Directions >> For the word "Require", count the lines of the records that hold it, and give only that number.

____

(* ===== verification/EndpointScope.v ===== *)
(** * Which endpoints a run may touch
    (sync_stages.py, views/backend_sync.py)

    A run is scoped by NetBox primary keys, the backend filters by its own row
    ids, and a request without a scope means "every endpoint".  This file
    models the selection of the enabled endpoints, the resolution of an
    endpoint to its backend row (by the [(nb:<pk>)] suffix of the row's name,
    and only while the row still dials the endpoint's host and port), and the
    scope of a selected-object run.

    A failing database query (the [except] branches of the selection) is not
    modelled: the rows of the environment can always be read. *)
From Stdlib Require Import ZArith Lia String Ascii.
From stdpp Require Import base list sets strings pretty.
From S2P Require Import Prelude Json StageFailure SyncTypes SyncModes Effects Deadline StageExec.

(** ** The selected and enabled endpoints *)

(** [int(endpoint_id)] succeeds. *)
Definition is_int (s : string) : bool :=
  match int_of_string s with Some _ => true | None => false end.

Definition requested_ids (proxmox_endpoint_ids : list pyval) : list string :=
  List.filter is_int (List.filter nonempty (List.map (fun v => strip (str v)) proxmox_endpoint_ids)).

____

Your response >> 3